*What needs to be done:* From start to end, print the entire listing below exactly.

*Available data:*

(** * ur_rtde: script upload, I/O facade and receive loop

    A shallow embedding of the host-side code of the ur_rtde client:

    - [ScriptClient]          (src/src/script_client.cpp)
    - [RTDEIOInterface]       (rtde_io_interface.cpp, src/unnamed/part_000)
    - [RTDEReceiveInterface]  (src/src/rtde_receive_interface.cpp)

    C++ objects become records, member functions become computations in a
    small state-and-exception monad, [std::string] becomes [list ascii],
    and [double] becomes the IEEE-754 model [spec_float]. *)

From Stdlib Require Import ZArith List Ascii String Bool Arith Lia.
From Stdlib Require Import Floats.SpecFloat.
Import ListNotations.

(* ===================================================================== *)
(** * C++ control flow: results, exceptions, the state monad              *)
(* ===================================================================== *)

Module Cxx.

(** The exceptions the modelled code can raise.  All of them derive from
    [std::exception], so a [catch (std::exception&)] handles each one. *)
Inductive exn : Type :=
| invalid_argument (what : string)
| range_error (what : string)
| out_of_range (what : string)
| logic_error (what : string)
| system_error (what : string).

Definition what (e : exn) : string :=
  match e with
  | invalid_argument w | range_error w | out_of_range w
  | logic_error w | system_error w => w
  end.

(** How a call ends: it returns a value, an exception leaves it, it runs
    into undefined behaviour, or the fuel given to a loop ran out before
    the loop ended. *)
Inductive result (A : Type) : Type :=
| Ret (a : A)
| Throw (e : exn)
| Undefined
| Unfinished.

Arguments Ret {A} a.
Arguments Throw {A} e.
Arguments Undefined {A}.
Arguments Unfinished {A}.

(** A member function of an object of type [St].  Side effects made
    before an exception is thrown stay in the state. *)
Definition M (St A : Type) : Type := St -> result A * St.

Definition ret {St A} (a : A) : M St A := fun s => (Ret a, s).

Definition bind {St A B} (c : M St A) (k : A -> M St B) : M St B :=
  fun s =>
    match c s with
    | (Ret a, s') => k a s'
    | (Throw e, s') => (Throw e, s')
    | (Undefined, s') => (Undefined, s')
    | (Unfinished, s') => (Unfinished, s')
    end.

Definition throw {St A} (e : exn) : M St A := fun s => (Throw e, s).
Definition undefined {St A} : M St A := fun s => (Undefined, s).
Definition unfinished {St A} : M St A := fun s => (Unfinished, s).
Definition get {St} : M St St := fun s => (Ret s, s).
Definition gets {St A} (f : St -> A) : M St A := fun s => (Ret (f s), s).
Definition modify {St} (f : St -> St) : M St unit := fun s => (Ret tt, f s).

(** [try { body } catch (std::exception& e) { handler e }] *)
Definition try_catch {St A} (body : M St A) (handler : exn -> M St A) : M St A :=
  fun s =>
    match body s with
    | (Throw e, s') => handler e s'
    | other => other
    end.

*Response to the exercise:*
(** * ur_rtde: script upload, I/O facade and receive loop

    A shallow embedding of the host-side code of the ur_rtde client:

    - [ScriptClient]          (src/src/script_client.cpp)
    - [RTDEIOInterface]       (rtde_io_interface.cpp, src/unnamed/part_000)
    - [RTDEReceiveInterface]  (src/src/rtde_receive_interface.cpp)

    C++ objects become records, member functions become computations in a
    small state-and-exception monad, [std::string] becomes [list ascii],
    and [double] becomes the IEEE-754 model [spec_float]. *)

From Stdlib Require Import ZArith List Ascii String Bool Arith Lia.
From Stdlib Require Import Floats.SpecFloat.
Import ListNotations.

(* ===================================================================== *)
(** * C++ control flow: results, exceptions, the state monad              *)
(* ===================================================================== *)

Module Cxx.

(** The exceptions the modelled code can raise.  All of them derive from
    [std::exception], so a [catch (std::exception&)] handles each one. *)
Inductive exn : Type :=
| invalid_argument (what : string)
| range_error (what : string)
| out_of_range (what : string)
| logic_error (what : string)
| system_error (what : string).

Definition what (e : exn) : string :=
  match e with
  | invalid_argument w | range_error w | out_of_range w
  | logic_error w | system_error w => w
  end.

(** How a call ends: it returns a value, an exception leaves it, it runs
    into undefined behaviour, or the fuel given to a loop ran out before
    the loop ended. *)
Inductive result (A : Type) : Type :=
| Ret (a : A)
| Throw (e : exn)
| Undefined
| Unfinished.

Arguments Ret {A} a.
Arguments Throw {A} e.
Arguments Undefined {A}.
Arguments Unfinished {A}.

(** A member function of an object of type [St].  Side effects made
    before an exception is thrown stay in the state. *)
Definition M (St A : Type) : Type := St -> result A * St.

Definition ret {St A} (a : A) : M St A := fun s => (Ret a, s).

Definition bind {St A B} (c : M St A) (k : A -> M St B) : M St B :=
  fun s =>
    match c s with
    | (Ret a, s') => k a s'
    | (Throw e, s') => (Throw e, s')
    | (Undefined, s') => (Undefined, s')
    | (Unfinished, s') => (Unfinished, s')
    end.

Definition throw {St A} (e : exn) : M St A := fun s => (Throw e, s).
Definition undefined {St A} : M St A := fun s => (Undefined, s).
Definition unfinished {St A} : M St A := fun s => (Unfinished, s).
Definition get {St} : M St St := fun s => (Ret s, s).
Definition gets {St A} (f : St -> A) : M St A := fun s => (Ret (f s), s).
Definition modify {St} (f : St -> St) : M St unit := fun s => (Ret tt, f s).

(** [try { body } catch (std::exception& e) { handler e }] *)
Definition try_catch {St A} (body : M St A) (handler : exn -> M St A) : M St A :=
  fun s =>
    match body s with
    | (Throw e, s') => handler e s'
    | other => other
    end.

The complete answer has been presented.